What are the different types of strategies available within private equity?

While we’ve explored the main types of private equity, each sub-class can have a number of different strategies offering unique characteristics and risk/return profiles.

Differences arise because different strategies may focus on particular:

  • Geographic regions: some funds target specific regions or countries, while others have a global outlook.
  • Industry sector: funds may specialise in healthcare, technology or even niche sectors like renewable energy.
  • Company size: such as mid-market or large-market.

What role does private equity play in a diversified investment portfolio?

Private equity is a growth asset (like listed shares) and investors include private equity in their portfolios to boost the long term return potential. Key distinguishing features of private equity investments that attract investors include:

  • High return potential, albeit with significant risk and leverage: Some private equity strategies like buyouts often employ significant leverage, that is using debt to finance their investments. This strategy involves purchasing the entire entity and servicing the debt with the acquired company's revenue. While the leverage magnifies investment gains if successful, it can also lead to larger losses if the debt burden becomes overwhelming for the portfolio company to service.
  • Expert due diligence: Private equity investors are investing in companies without the strict reporting requirements of public entities and therefore do not have the same level of transparency as publicly listed companies. To manage this risk, private equity investors conduct extensive research and due diligence, carefully examining all aspects of a target portfolio company's operations and financials.
  • Diversification, value creation strategies and influence: To enhance the value of their investments, private equity firms focus on value-add operations. This involves implementing strategic initiatives like operational improvements, technological investment, and/or cost reduction. Such activities can potentially be sources of revenue/profit growth that are independent of general economic conditions and can offer significant diversification benefits in an investment portfolio.

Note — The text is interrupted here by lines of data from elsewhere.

(* ===== verification/WaitTheorems.v ===== *)
(** * What [wait] promises *)

From stdpp Require Import functions.
From S2P Require Import Prelude Links Kernel RoundRobin TaskQueue TaskQueueProofs KernelExample ProcessTree ProcessTreeProofs ProcessTreeTheorems.
From S2P Require Import Mutex MutexProofs Multitask ProcessSyscalls WaitProofs.

Section theorems.
Context {E : Type} {KE : KernelEnv E} {KL : KernelEnvLaws E} {TL : TaskLayout}.
Implicit Types (s : kst E) (K : Z → list Z).

(** A zombie nobody refers to but its parent: no children, threads that are in no queue. *)
Record reapable s R Q K (z : Z) (o : process_st) (l : list Z) : Prop := {
  rp_node : process_at s !! z = Some o;
  rp_kids : K z = [];
  rp_threads : has_threads s z l;
  rp_owned t c : thread_at s !! t = Some c → owner c = z → t ∈ l;
  rp_loose t : t ∈ l → (t ∉ rr_list R) ∧ ∀ q, t ∉ Q q;
  rp_queues : Q (QChildExit z) = [] ∧ Q (QThreadExit z) = []
}.

Lemma first_zombie_in s K p : first_zombie s (K p) ≠ 0 → first_zombie s (K p) ∈ K p.
Proof.
  unfold first_zombie. destruct (head _) as [z|] eqn:Ez; [|done]. intros _. change (default 0 (Some z)) with z.
  assert (z ∈ filter (λ c, is_zombie s c = true) (K p)) as Hz by (by apply head_Some_elem_of). by apply list_elem_of_filter in Hz as [_ ?].
Qed.

Lemma wait_prologue s R Q t frame sp P :
  tasks s R Q → curr_proc s ≠ 0 → thread_at s !! curr_proc s = Some t → owner t ≠ 0 →
  wp (wait_turn frame (owner t) sp) s P → wp (syscall_wait frame sp) s P.
Proof.
  intros Ht Hc Et Ho Hw. unfold syscall_wait, caller_owner. wp_step. wp_step. apply wp_gets.
  rewrite (proj2 (Z.eqb_neq _ 0)) by done. wp_step. eapply wp_thread; [exact Et|]. rewrite (proj2 (Z.eqb_neq _ 0)) by done.
  by apply wp_ret.
Qed.

(** C26: [syscall_wait] reaps the first zombie child: it stores the exit status, answers
    the identifier of the child, takes it off the list of children, and gives back its
    kernel stacks, thread nodes and process node, each once; the tree and the queues stay
    well formed.  Without children it answers -1, and with live children only it blocks
    until one exits. *)
Theorem syscall_wait_correct s R Q K t frame sp :
  tasks s R Q → forest (process_at s) K → curr_proc s ≠ 0 → thread_at s !! curr_proc s = Some t → owner t ≠ 0 →
  let p := owner t in let z := first_zombie s (K p) in
  (z ≠ 0 → ∀ o l ptr e1 e2 e3, reapable s R Q K z o l →
     ke_load64 (u64 (frame + F_rdi)) (env s) = Ret (ptr, e1) → status_stored ptr (p_exit_status o) e1 e2 →
     frees e2 (child_blocks s z l) e3 →
     ∃ s', syscall_wait frame sp s = Ret (SDone (pid o), s') ∧ forest (process_at s') (<[p := filter (λ x, x ≠ z) (K p)]> K) ∧
       tasks s' R Q ∧ process_at s' !! z = None ∧ (∀ t, thread_at s' !! t = if decide (t ∈ l) then None else thread_at s !! t) ∧ env s' = e3) ∧
  (z = 0 → K p = [] → syscall_wait frame sp s = Ret (SDone MINUS_ONE, s)) ∧
  (z = 0 → K p ≠ [] → can_block s R Q →
     ∃ s', syscall_wait frame sp s = Ret (SBlocked (KWait frame), s') ∧ blocked s R Q (QChildExit p) sp s').
Proof.
  intros Ht Hf Hc Et Ho p z. destruct (tk_owner _ _ _ Ht _ _ Et) as [?|Hp]; [done|].
  pose proof (PROC_find_zombie_child_spec s K p Hf Hp Ho) as Hfind. fold z in Hfind. split; [|split].
  - intros Hz o l ptr e1 e2 e3 [Rn Rk Rt Ro Rl [Rq1 Rq2]] Eload Hst Hfr.
    pose proof (reap_spec s K p z o l frame ptr e1 e2 e3 Hf Ho (first_zombie_in s K p Hz) Rk Rn Rt Eload Hst Hfr) as Hreap.
    assert (wp (syscall_wait frame sp) s (λ r s', r = SDone (pid o) ∧ ∃ ps,
      s' = set_env e3 (set_thread_at (del_all l (thread_at s)) (set_process_at (delete z ps) s)) ∧ kin_only (process_at s) ps ∧
      forest (delete z ps) (<[p := filter (λ x, x ≠ z) (K p)]> K))) as (r & s' & Er & -> & ps & -> & Hk & Hf')%wp_iff.
    { eapply wait_prologue; [done..|]. unfold wait_turn, wait_check. wp_step. wp_step. eapply wp_mono; [exact Hfind|]. cbv beta.
      intros r s1 (-> & ->). rewrite (proj2 (Z.eqb_neq z 0)) by done. cbn [negb]. wp_step. eapply wp_mono; [exact Hreap|]. cbv beta.
      intros r s1 (-> & Hr). apply wp_ret, wp_ret. done. }
    eexists. split; [exact Er|]. split; [exact Hf'|]. split; [by apply tasks_reap|]. split; [apply lookup_delete_eq|].
    split; [|done]. intros x. apply lookup_del_all.
  - intros Hz HK. apply wp_eq. eapply wait_prologue; [done..|]. unfold wait_turn, wait_check. wp_step. wp_step.
    eapply wp_mono; [exact Hfind|]. cbv beta. intros r s1 (-> & ->). rewrite Hz. cbn [negb Z.eqb]. destruct Hp as [op Ep].
    wp_step. eapply wp_process; [exact Ep|]. rewrite (forest_first s K p op Hf Ep), HK. by apply wp_ret, wp_ret.
  - intros Hz HK Hcb. destruct Hp as [op Ep].
    assert (wp (syscall_wait frame sp) s (λ r s', r = SBlocked (KWait frame) ∧ blocked s R Q (QChildExit p) sp s'))
      as (r & s' & Er & -> & Hb)%wp_iff; [|eauto].
    eapply wait_prologue; [done..|]. unfold wait_turn, wait_check. wp_step. wp_step.
    eapply wp_mono; [exact Hfind|]. cbv beta. intros r s1 (-> & ->). rewrite Hz. cbn [negb Z.eqb].
    wp_step. eapply wp_process; [exact Ep|]. rewrite (forest_first s K p op Hf Ep).
    destruct (K p) as [|x l] eqn:EK; [done|]. assert (x ∈ K p) as Hx by (rewrite EK; left).
    destruct (forest_child _ _ _ _ Hf Hx) as [Hx0 _]. change (default 0 (head (x :: l))) with x. rewrite (proj2 (Z.eqb_neq x 0)) by done.
    apply wp_ret. unfold wait_block. wp_step. apply wp_modify. wp_step.
    eapply wp_mono; [apply (PROC_block_on_spec _ R Q (QChildExit p) true sp); [by apply can_block_env|apply fmap_is_Some; by exists op]|].
    cbv beta. intros _ s1 Hb. apply wp_ret. split; [done|]. by eapply blocked_env.
Qed.
End theorems.

(** ** Example: the first thread of 0x5000 waits for its zombie child 0x5100 *)

Definition toy_parent : kst toy :=
  set_process_at {[ 0x8000 := kin_process 0 0 0x5000 0 0; 0x5000 := kin_process 1 0x8000 0x5100 0 0;
                    0x5100 := Process 2 0 0x5000 0 0 0x3000 0 7 1 1 (Queue 0 0) (Queue 0 0) ]}
    (set_thread_at (<[0x3000 := toy_thread 5 0x5100 PROC_ZOMBIE 0 0]> (thread_at toy_kernel))
       (set_env (Toy true 0x20000 0x50000 {[ 0x7f50 := 0x400 ]}) toy_kernel)).

Definition toy_parent_kids : gmap Z (list Z) := {[ 0x8000 := [0x5000]; 0x5000 := [0x5100] ]}.

Lemma toy_parent_forest : forest (process_at toy_parent) (kids_of toy_parent_kids).
Proof. apply forest_check; [apply (bool_decide_unpack _); vm_compute; exact I..|reflexivity]. Qed.

#[local] Instance queue_dec : EqDecision proc_queue.
Proof. solve_decision. Defined.

Lemma toy_parent_tasks : tasks toy_parent toy_ring (λ _, []).
Proof.
  apply tasks_quiet; [|apply (bool_decide_unpack _); vm_compute; exact I..|by vm_compute|reflexivity].
  split; try done.
  - repeat (constructor; [set_solver by lia|]). constructor.
  - split; [done|]. split; [lia|]. exists 0x2000. split; [done|]. split; [done|]. split; [lia|]. by exists 0x1000.
Qed.

Lemma toy_reapable :
  reapable toy_parent toy_ring (λ _, []) (kids_of toy_parent_kids) 0x5100 (Process 2 0 0x5000 0 0 0x3000 0 7 1 1 (Queue 0 0) (Queue 0 0)) [0x3000].
Proof.
  split; [reflexivity|reflexivity| | | |done].
  - eexists. split; [reflexivity|]. split; [by apply lsegb_ok|apply NoDup_singleton].
  - intros t c. revert t c. change (map_Forall (λ t c, owner c = 0x5100 → t ∈ [0x3000]) (thread_at toy_parent)).
    apply (bool_decide_unpack _). vm_compute. exact I.
  - intros t ->%list_elem_of_singleton. split; [apply (bool_decide_unpack _); vm_compute; exact I|intros q; apply not_elem_of_nil].
Qed.

Lemma syscall_wait_witness :
  ∃ s', syscall_wait 0x7f00 0x777 toy_parent = Ret (SDone 2, s') ∧ process_at s' !! 0x5100 = None ∧ thread_at s' !! 0x3000 = None ∧
    toy_words (env s') !! 0x400 = Some 7.
Proof.
  pose proof (syscall_wait_correct toy_parent toy_ring (λ _, []) (kids_of toy_parent_kids) (toy_thread 1 0x5000 PROC_RUNNING 0x2000 0x2000)
    0x7f00 0x777 toy_parent_tasks toy_parent_forest ltac:(done) eq_refl ltac:(done)) as [Hw _]. cbv zeta in Hw.
  assert (first_zombie toy_parent (kids_of toy_parent_kids (owner (toy_thread 1 0x5000 PROC_RUNNING 0x2000 0x2000))) = 0x5100) as Ez
    by (vm_compute; reflexivity). rewrite Ez in Hw.
  destruct (Hw ltac:(done) _ _ 0x400 (env toy_parent) (Toy true 0x20000 0x50000 {[ 0x7f50 := 0x400; 0x400 := 7 ]})
    (Toy true 0x20000 0x50000 {[ 0x7f50 := 0x400; 0x400 := 7 ]}) toy_reapable) as (s' & Er & _ & _ & Hp & Hth & He).
  - vm_compute. reflexivity.
  - vm_compute. reflexivity.
  - vm_compute. repeat eexists.
  - exists s'. split; [exact Er|]. split; [exact Hp|]. split; [rewrite Hth; reflexivity|]. rewrite He. reflexivity.
Defined.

Private equity investors are able to implement value creation strategies because investments are usually significant if not controlling stakes that allow the private equity investors to control the company board and therefore directly influence the portfolio company's management and strategy. This is very different to shareholders in listed companies where it is significantly harder to influence the direction of the company and influence is typically limited to a vote at the company's Annual General Meeting.